Your goal>
Where does the word "Require" show up in the records? Copy every line that has it.

Provided entries>
+ + +
(* ===== verification/Prelude.v ===== *)
(** * OpenCluster Relay: a verification library

    The relay (src/cmd/opencluster-relay, src/internal) holds one outbound stream to a control plane,
    receives jobs over it, runs the few read-only Kubernetes capabilities compiled in, sweeps every
    result with the operator's redaction policy, and keeps each result until the control plane
    acknowledges it. Beside the jobs it detects changes of declared intent on its own schedule.

    This library models those parts as Rocq functions and transition systems and proves what makes them
    correct. Go values keep their shape: structs are records, enumerations and oneofs inductive types,
    fallible functions return [result] or [option], effectful reads thread a world [W] chosen by the
    environment, loops that are not structural take fuel with a theorem that it is enough, and integers
    keep their width where it matters ([wrap_u], [wrap_s]). What is not under src/ (the Kubernetes
    clientset, the YAML decoder, the random source, the file system) is a parameter of the definitions
    that use it.

    ** The parts, and the file that models each

    - Shared: this file (automation, the result monad, machine integers, sorting), GoString and Utf8
      (Go's strings and runes), GoTime (time, durations, RFC 3339), Decimal, Float64 and Durations (digits,
      exact float64 products and how Go prints a duration, each proved to be read back), Regexp (Go's leftmost-first regular
      expressions, with a denotation and a matcher proved sound and complete), Sha256.
    - Wire: the messages of proto/opencluster/relay/v1.
    - Admission: internal/capabilities policy.go, fieldcap.go, identifier.go.
    - Redaction (internal/redaction): Masking and Builtin (rule.go, builtin.go), Declared (declared.go,
      paths.go), Policy (policy.go, parse.go), Sweep (sweep.go), DryRun (dryrun.go), Enforcement
      and Describe (enforcement.go). A rule's pattern is an interface, a record of its two matching functions;
      [of_re] implements it.
    - Execution: internal/capabilities budget.go and registry.go. The class [Echoes] is what every
      executor promises the session; the registry, the enforcement point and the capabilities are its
      instances.
    - Kube: internal/kube port.go, clientgo.go, kubeconfig.go. The classes [WorkloadReaderOk],
      [EventReaderOk] and [LogReaderOk] state what the client adapter promises to the capabilities; the
      adapter's theorems discharge them and the capabilities are proved against them.
    - Logs, Events, Runtime: internal/capabilities/kubernetes. Payloads joins them to the redaction
      table: every string they emit is declared, and a swept payload is the payload of the masked text.
    - Session (internal/session session.go, connection.go, unacked.go, sender.go): an executable
      transition system, one [label] per step of one goroutine up to its next blocking operation; a loop
      that has returned (a failed Send, Recv or enqueue) takes no more steps, and what can always come
      about is said of a [running] connection, none of whose loops has.
      SessionSteps reduces a step to what it may do to a connection ([evolves]) and to a worker
      ([descends]); SessionSlots accounts for the outstanding-work slots; SessionSafety holds the
      invariant and the safety theorems, SessionExact the stronger books of a first connection and the
      run on which a reconnect breaks them, SessionMessages the places every message on a connection
      and every job comes from, SessionLiveness the guarantee behind resend-until-ack, SessionProgress that a worker
      can always finish, SessionDrain that a drain comes to its end.
    - Backoff: backoff.go and the delays of run.go. Supervisor: run.go as a whole, the loop over the
      session's transition system and the backoff; its runs project to runs of the session.
    - Inventory: KubeInventory (internal/kube/inventory.go), Snapshot and Diff (internal/inventory
      snapshot.go, diff.go), InventoryLocal (local.go), Sync (sync.go: policies, ticks, acknowledgements
      and packing as an executable transition system) and SyncProps, its invariant and theorems. Relay is
      the product of the session and the synchronizer, with the calls one makes into the other; runs of
      the whole project to runs of each, so the theorems of both hold of it.
    - Encoding (strconv, net.SplitHostPort and base64, each with the language it accepts) and Config
      (internal/config/config.go). Transport (internal/transport/pinned.go) over Sha256 and Encoding.
    - Json (encoding/json: quoting, scanning, the value grammar), Identity (internal/identity identity.go,
      enroll.go) and FileStore (filestore.go). The class [StoreOk] is what a store promises enrollment; a
      store in memory and the file store over a file system with crashes are its instances.
    - AuditTrail (internal/audit/executor.go) and Main (cmd/opencluster-relay/main.go, with the metadata of
      internal/session/connector.go): how [run] puts all of it together. Typing: messages against the
      descriptors of Declared. The class [Yields] is what an executor promises of its payloads; the
      capabilities, the registry, the enforcement point and the audit decorator are its instances.
    - Process: what [run] serves, running. The session and its synchronizer over the world the executor
      and the observations read, as one transition system; its runs project to runs of Relay and of the
      session, and [chronicle] keeps with a run the assignments received and the runs of executors. Frame says what each part may do to that world (the classes [Confined] and
      [CancelledByCaller]); Confinement follows what lists return to the deltas on the stream.

    ** What the theorems show

    Redaction: masking replaces each region the rules claim, in its place, and nothing else; a sweep masks exactly the declared free
    text and reports it truthfully; an operator's policy only ever adds protection; without a policy
    nothing that can carry free text leaves; what the relay reports of its policy is what it enforces, and
    discloses no pattern. Capabilities: every read is bounded, typed and truthful about
    what it left out, and reports each of its failures by its cause ([log_report], [shows] and
    [runtime_report] say what, case by case). Session: capacity is never exceeded, only this relay's jobs run, results stay until
    acknowledged and can always be sent again, cancellation answers come before the results they cause,
    draining admits nothing. The reconnect loop runs one connection at a time, sleeps what the backoff
    says between attempts, and returns once it is told to. Inventory: differences replay to the snapshot they were taken against, and
    so does everything a scope has queued; its queue, its interval and the namespaces it lists are bounded
    under every interleaving of policies, ticks and acknowledgements, and it is not polled twice within
    the operator's floor unless a changed policy arrived in between. The session and the synchronizer
    together: every delta on a connection was observed and queued for its scope, and one that is pending
    stays so, and can be put on the stream again, until it is acknowledged or a fresh baseline is owed.
    Startup: which environments are
    accepted and what they mean; enrollment is all or nothing; whatever the moment of a crash, the
    credential file holds the old credential or the new one; pins are enforced exactly. Composition: the
    path of a job through registry, enforcement and audit, what the process serves when it serves, and that
    every result which leaves it is a well-typed message in the variant of its capability. The process as
    a whole, in every run of a started process and whatever the control plane and the cluster do: what
    reaches the stream was returned by the executor for an assignment received before, is well typed, the
    sweep of what was read in that run, and read in a permitted namespace alone; what is asked of
    the cluster stays in permitted namespaces; what inventory deltas tell of lies in them; every result has
    its line in the audit log or is one of the session's own refusals; and a job once admitted can always
    be brought to its answer.

    ** Bounds and fuel

    The free-text search takes as fuel one more than the number of messages of the schema and is proved
    insensitive to more; the regular expression search takes the length of its input; date parsing and
    duration parsing the length of their text. A JSON string takes one more than its length and a value
    twice its length and two (a step either consumes a byte or follows one that did), and nesting stops at
    Go's own limit; an unsigned 64-bit number has at most twenty digits; packing takes one step more than
    there are changes. The steps of the session and of the synchronizer are total functions and need none.

    ** Not modelled

    Generated protobuf code and its marshalling ([proto.Size] is a parameter), the gRPC stream behind the
    connector, x509 parsing, the TLS handshake around the certificate check, YAML decoding, the
    Kubernetes clientset (parameters of the definitions that use them), the sink of log lines and the
    wording of errors (an error is a constructor with what its text names), flag parsing and signals, the
    build gates, and the programs under test/. Go's data races and its memory model are out of scope: each
    label is atomic, and the code takes its locks around exactly the state a label touches. In Process the
    reads of one executor run, and those of one observation, are one step: other steps of the process do
    not fall between them, while the environment may still change the world before and after; a worker's
    context is arbitrary, so its deadline and its cancellation are whatever they may be. *)

From stdpp Require Export base tactics option list list_numbers gmap strings sorting fin_maps.
From Stdlib Require Export ZArith Lia.
From stdpp Require Import options.

(** ** Automation *)

(** [relay] collects the resolution hints that components export, [relay_rw] the rewriting rules. *)
Create HintDb relay.
Create Rewrite HintDb relay_rw.

(** Destruct the scrutinee of the first [match] or [if] found in the goal, keeping its equation. *)
Ltac case_goal :=
  match goal with
  | |- context [match ?x with _ => _ end] => destruct x eqn:?; simplify_eq/=
  end.

(** The same in a hypothesis. *)
Ltac case_hyp H :=
  match type of H with
  | context [match ?x with _ => _ end] => destruct x eqn:?; simplify_eq/=
  end.

(** Invert a successful computation in the option monad, guards on booleans included. *)
Ltac option_steps :=
  simplify_option_eq;
  repeat match goal with
  | H : (if ?b then _ else _) = Some _ |- _ => destruct b eqn:?; simplify_option_eq
  end.

(** Turn boolean tests into the propositions they decide. *)
Ltac bool_prop :=
  repeat match goal with
  | H : (_ && _) = true |- _ => apply andb_true_iff in H; destruct H
  | H : (_ || _) = false |- _ => apply orb_false_iff in H; destruct H
  | H : negb _ = true |- _ => apply negb_true_iff in H
  | H : negb _ = false |- _ => apply negb_false_iff in H
  | H : (_ <=? _)%Z = true |- _ => apply Z.leb_le in H
  | H : (_ <=? _)%Z = false |- _ => apply Z.leb_gt in H
  | H : (_ <? _)%Z = true |- _ => apply Z.ltb_lt in H
  | H : (_ <? _)%Z = false |- _ => apply Z.ltb_ge in H
  | H : (_ =? _)%Z = true |- _ => apply Z.eqb_eq in H
  | H : (_ =? _)%Z = false |- _ => apply Z.eqb_neq in H
  | H : (_ <=? _)%nat = true |- _ => apply Nat.leb_le in H
  | H : (_ <=? _)%nat = false |- _ => apply Nat.leb_gt in H
  | H : (_ <? _)%nat = true |- _ => apply Nat.ltb_lt in H
  | H : (_ <? _)%nat = false |- _ => apply Nat.ltb_ge in H
  | H : (_ =? _)%nat = true |- _ => apply Nat.eqb_eq in H
  | H : (_ =? _)%nat = false |- _ => apply Nat.eqb_neq in H
  | H : (_ =? _)%string = true |- _ => apply String.eqb_eq in H
  | H : (_ =? _)%string = false |- _ => apply String.eqb_neq in H
  | H : bool_decide _ = true |- _ => apply bool_decide_eq_true in H
  | H : bool_decide _ = false |- _ => apply bool_decide_eq_false in H
  end.

(** ** Fallible code: Go's [(value, error)] as a sum with its monad *)

Inductive result (E A : Type) : Type :=
  | Ok (a : A)
  | Err (e : E).
Arguments Ok {E A} a.
Arguments Err {E A} e.

#[export] Instance result_ret {E} : MRet (result E) := fun A a => Ok a.
#[export] Instance result_bind {E} : MBind (result E) := fun A B f m =>
  match m with Ok a => f a | Err e => Err e end.
#[export] Instance result_fmap {E} : FMap (result E) := fun A B f m =>
  match m with Ok a => Ok (f a) | Err e => Err e end.

Definition is_ok {E A} (m : result E A) : bool :=
  match m with Ok _ => true | Err _ => false end.

Lemma bind_Ok {E A B} (m : result E A) (f : A → result E B) b :
  m ≫= f = Ok b ↔ ∃ a, m = Ok a ∧ f a = Ok b.
Proof. destruct m; naive_solver. Qed.

Lemma bind_Err {E A B} (m : result E A) (f : A → result E B) e :
  m ≫= f = Err e ↔ m = Err e ∨ ∃ a, m = Ok a ∧ f a = Err e.
Proof. destruct m; naive_solver. Qed.

#[export] Hint Rewrite @bind_Ok @bind_Err : relay_rw.

(** State passing with failure: a computation that threads a store and may stop. *)
Definition stateE (S E A : Type) : Type := S → result E (A * S).
#[export] Instance stateE_ret {S E} : MRet (stateE S E) := fun A a s => Ok (a, s).
#[export] Instance stateE_bind {S E} : MBind (stateE S E) := fun A B f m s =>
  match m s with Ok (a, s') => f a s' | Err e => Err e end.

Lemma stateE_bind_eq {S E A B} (m : stateE S E A) (f : A → stateE S E B) s :
  (m ≫= f) s = match m s with Ok (a, s') => f a s' | Err e => Err e end.
Proof. done. Qed.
+ + +
Expected answer>
From stdpp Require Export base tactics option list list_numbers gmap strings sorting fin_maps.
From Stdlib Require Export ZArith Lia.
From stdpp Require Import options.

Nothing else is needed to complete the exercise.